Any parent will tell you the same truth. Just when you think you've done well, a new phase hits you like a smack on the head. However, we rehearsed a much more dramatic two-steps-forward, one-step-back, dance after our second son was born. Everytime we thought a prayer was answered for his recovery, a new issue was diagnosed. But like anyone who encounters a big bump in the road, you try to overcome it, so you can conquer it, and then continue "crushing" it.

Well....the theme of this new lifestyle seems to be "looking at things backwards." I thought "crushing" it meant I could you my God-given gifts to bless God. Killing multiple birds with a single stone comes to mind. However, NOT "crushing it" actually means God doesn’t have to crush me in order to get my attention. It is then that I demonstrate my human frailty. My lack and weakness remain ever-present, making His grace and omnipotence front and center.


It's easy to pat ourselves on the back and feel amazing when we crush the day, but when you're constantly failing, it's a different humility to still let God pat you on the back.
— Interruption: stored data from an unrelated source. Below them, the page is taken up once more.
(** ** The returned path *)

(** The path that [inpaint_audio], [run_complete_pipeline] or
    [text_to_speech] returns is the path of a write that succeeded: a path
    is never reported for a file that was not written. *)
Theorem returned_path_was_written :
  forall (W : Type) (h : Handler W) (w : W) (self : PlayDiffusionInference)
         (out : option string) (path : string),
    (forall audio_path target kw,
        let o := run h (inpaint_audio self audio_path target kw out) w in
        result o = inr path ->
        exists data rate,
          In (EvWrite path data rate "PCM_16" None (inr tt)) (trace o))
    /\ (forall audio_path target kw,
          let o := run h (run_complete_pipeline self audio_path target out kw) w in
          result o = inr path ->
          exists data rate,
            In (EvWrite path data rate "PCM_16" None (inr tt)) (trace o))
    /\ (forall text voice_audio_path,
          let o := run h (text_to_speech self text voice_audio_path out) w in
          result o = inr path ->
          exists data rate,
            In (EvWrite path data rate "PCM_16" None (inr tt)) (trace o)).
Proof.
  intros W h w self out path. split; [|split].
  - intros audio_path target kw o H. subst o.
    unfold inpaint_audio, run_asr, inpaint_after_asr in *.
    exec h; try discriminate H.
    match goal with u : unit |- _ => destruct u end.
    injection H as <-. eexists _, _. cbn [In]. auto 12.
  - intros audio_path target kw o H. subst o.
    unfold run_complete_pipeline, inpaint_audio, run_asr,
      inpaint_after_asr in *.
    exec h; try discriminate H.
    match goal with u : unit |- _ => destruct u end.
    injection H as <-. eexists _, _. cbn [In]. auto 14.
  - intros text voice_audio_path o H. subst o. unfold text_to_speech in *.
    exec h; try discriminate H.
    match goal with u : unit |- _ => destruct u end.
    injection H as <-. eexists _, _. cbn [In]. auto 12.
Qed.
(** The file offsets [patch_layout] leaves in the three patched headers. *)
Lemma patch_layout_offsets (h : Ehdr) (g : Globals) :
  exists g1,
    let acc0 := {| payloadSize := 0; symtabSize := to_int (sizeof_symtabData cls);
                   strtabSize := 1 |} in
    let fin := (layout_loop cls g1 (resources g) acc0).2 in
    let g' := patch_layout cls h g in
    sh_offset (symtabHeader g') = sh_offset (symtabHeader g)
    /\ sh_offset (strtabHeader g')
       = to_word cls (sh_offset (strtabHeader g) + symtabSize fin)
    /\ sh_offset (rodataHeader g')
       = to_word cls (sh_offset (rodataHeader g) + to_int (symtabSize fin + strtabSize fin))
    /\ sh_size (symtabHeader g') = to_word cls (symtabSize fin)
    /\ sh_size (strtabHeader g') = to_word cls (strtabSize fin).
Proof.
  eexists. cbv zeta. unfold patch_layout. cbv zeta.
  match goal with |- context [layout_loop cls ?g1 ?rs ?a] =>
    destruct (layout_loop cls g1 rs a) as [rs' fin] eqn:E end.
  cbn [resources rodataHeader symtabHeader strtabHeader sh_size sh_offset sh_addralign
       set_sh_size set_sh_offset set_sh_addralign] in *.
  rewrite E. cbn [fst snd]. repeat split; reflexivity.
Qed.
(** * ruget-semver: versions, ranges and version selection

    A shallow embedding of the crates [ruget-semver] (files [lib.rs] and
    [range.rs]) and [ruget-pick-version] (file [lib.rs]).

    Modelling conventions.
    - A Rust [&str] / [String] is a list of Unicode scalar values ([uchar],
      a code point as [N]); its [len()] is the UTF-8 byte length [byte_len].
      Rust's [String] ordering compares UTF-8 bytes, which is the
      lexicographic order on code points.
    - [u64] values are [N]; the parser bounds every version component by
      [MAX_SAFE_INTEGER], and the only arithmetic ([x + 1]) happens on parsed
      components, so no wrap-around can occur on the paths modelled here.
    - [str::to_uppercase] is modelled on ASCII letters; no property proved
      below depends on the case mapping of other code points.
    - A call that can reach [unreachable!()] or [unwrap()] on [None] returns
      an [outcome]: [Returns x] or [Panics].
    - The nom parsers are functions from the remaining input to an
      [IResult]; the combinators below follow nom's definitions. *)

From Stdlib Require Import NArith List String Ascii Bool Lia.
Import ListNotations.

Open Scope N_scope.

(* ------------------------------------------------------------------ *)
(** ** Characters and strings *)

Definition uchar := N.
Definition str := list uchar.

(** Number of bytes of the UTF-8 encoding of one code point. *)
Definition utf8_len (c : uchar) : N :=
  if c <? 128 then 1 else if c <? 2048 then 2 else if c <? 65536 then 3 else 4.

(** [str::len]: the length in bytes. *)
Definition byte_len (s : str) : N := fold_right (fun c n => utf8_len c + n) 0 s.

(** ASCII string literals, as used in the sources. *)
Definition lit (s : string) : str := map N_of_ascii (list_ascii_of_string s).

Definition is_digit (c : uchar) : bool := (48 <=? c) && (c <=? 57).

(** nom's [is_alphanumeric] on a byte. *)
Definition is_alphanumeric (b : N) : bool :=
  is_digit b || ((65 <=? b) && (b <=? 90)) || ((97 <=? b) && (b <=? 122)).

(** [str::to_uppercase], on ASCII letters. *)
Definition to_uppercase (s : str) : str :=
  map (fun c => if (97 <=? c) && (c <=? 122) then c - 32 else c) s.

(* ------------------------------------------------------------------ *)
(** ** Lexicographic comparison (Rust's [Ord] for slices and strings) *)

Section Lex.
Variable A : Type.
Variable cmp : A -> A -> comparison.
Variable eqb : A -> A -> bool.

Fixpoint lex_cmp (xs ys : list A) : comparison :=
    match xs, ys with
    | [], [] => Eq
    | [], _ :: _ => Lt
    | _ :: _, [] => Gt
    | x :: xs', y :: ys' =>
        match cmp x y with
        | Eq => lex_cmp xs' ys'
        | c => c
        end
    end.

  (** [PartialEq] for slices: same length and pairwise equal. *)
Fixpoint lex_eq (xs ys : list A) : bool :=
    match xs, ys with
    | [], [] => true
    | x :: xs', y :: ys' => eqb x y && lex_eq xs' ys'
    | _, _ => false
    end.

End Lex.

Arguments lex_cmp {A} cmp xs ys.
Arguments lex_eq {A} eqb xs ys.

Definition str_cmp : str -> str -> comparison := lex_cmp N.compare.
Definition str_eqb : str -> str -> bool := lex_eq N.eqb.

(* ------------------------------------------------------------------ *)
(** ** [Identifier] and [Version] (lib.rs) *)

Inductive Identifier : Type :=
| Numeric (n : N)
| AlphaNumeric (s : str).

(** [impl PartialEq for Identifier]. *)
Definition ident_eq (a b : Identifier) : bool :=
  match a, b with
  | Numeric x, Numeric y => N.eqb x y
  | AlphaNumeric x, AlphaNumeric y => str_eqb (to_uppercase x) (to_uppercase y)
  | _, _ => false
  end.

(** [impl Ord for Identifier]. *)
Definition ident_cmp (a b : Identifier) : comparison :=
  match a, b with
  | Numeric x, Numeric y => N.compare x y
  | AlphaNumeric x, AlphaNumeric y => str_cmp (to_uppercase x) (to_uppercase y)
  | AlphaNumeric _, Numeric _ => Gt
  | Numeric _, AlphaNumeric _ => Lt
  end.

Record Version : Type := mkVersion {
  major : N;
  minor : N;
  patch : N;
  revision : N;
  build : list Identifier;
  pre_release : list Identifier
}.

(** [Ord for Vec<Identifier>] and [PartialEq for Vec<Identifier>]. *)
Definition ids_cmp : list Identifier -> list Identifier -> comparison := lex_cmp ident_cmp.
Definition ids_eq : list Identifier -> list Identifier -> bool := lex_eq ident_eq.

(** [impl PartialEq for Version]: [build] is ignored. *)
Definition version_eq (a b : Version) : bool :=
  N.eqb a.(major) b.(major) && N.eqb a.(minor) b.(minor)
  && N.eqb a.(patch) b.(patch) && N.eqb a.(revision) b.(revision)
  && ids_eq a.(pre_release) b.(pre_release).

(** [impl Ord for Version]. *)
Definition version_cmp (a b : Version) : comparison :=
  match N.compare a.(major) b.(major) with
  | Eq =>
    match N.compare a.(minor) b.(minor) with
    | Eq =>
      match N.compare a.(patch) b.(patch) with
      | Eq =>
        match N.compare a.(revision) b.(revision) with
        | Eq =>
          match List.length a.(pre_release), List.length b.(pre_release) with
          | O, O => Eq
          | O, _ => Gt
          | _, O => Lt
          | _, _ => ids_cmp a.(pre_release) b.(pre_release)
          end
        | order_result => order_result
        end
      | order_result => order_result
      end
    | order_result => order_result
    end
  | order_result => order_result
  end.

(** The comparison operators derived from [partial_cmp = Some (cmp ..)]. *)
Definition version_le (a b : Version) : bool :=
  match version_cmp a b with Gt => false | _ => true end.
Definition version_lt (a b : Version) : bool :=
  match version_cmp a b with Lt => true | _ => false end.

(* ------------------------------------------------------------------ *)
(** ** Calls that may panic *)

Inductive outcome (A : Type) : Type :=
| Returns (a : A)
| Panics.
Arguments Returns {A} a.
Arguments Panics {A}.

Definition obind {A B : Type} (m : outcome A) (k : A -> outcome B) : outcome B :=
  match m with Returns a => k a | Panics => Panics end.

Notation "'let!' x ':=' m 'in' k" := (obind m (fun x => k))
  (at level 200, x name, m at level 100, k at level 200).

(** [Option::unwrap]. *)
Definition unwrap {A : Type} (o : option A) : outcome A :=
  match o with Some a => Returns a | None => Panics end.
When "all the things" that come along with my "kiddos" struggle and fail, when I am crushing nothing, when I make plans only to have the wind literally blow us in a different direction, it's much harder to maintain joy and confidence.


Still, "He said to me, ‘My grace is sufficient for you, for my power is made perfect in weakness.’ Therefore I will boast all the more gladly about my weaknesses, so that Christ’s power may rest on me" (2 Cor. 12:9). That kind of power is different than "crushing it" power. Instead, He's crushing it in me, and that's an incredible reality you have to experience. You can only experience it when you give up crushing it.


Last week we saw the power of God, who crushed His only son on the cross and make a way for us to have a new nearness to Him. God crushed death and sin so that I don't have to crush anything anymore. He crushed the lamb so that the lion could live. Then both lamb and lion could crush it within us.


The mess ups, frustrations, elbow to elbow, headstrong needs in our "home" mean we must ask God and each other for forgiveness much more than seventy-seven times a day. We see our need for grace and forgiveness every single day in this rig. It's a hard lesson in living, but it's exactly what we all need.


The people we love most we often crush the most. Thus, I'm grateful that the cross and empty tomb mean I can keep forgiving my loved ones, and pray they can keep forgiving me.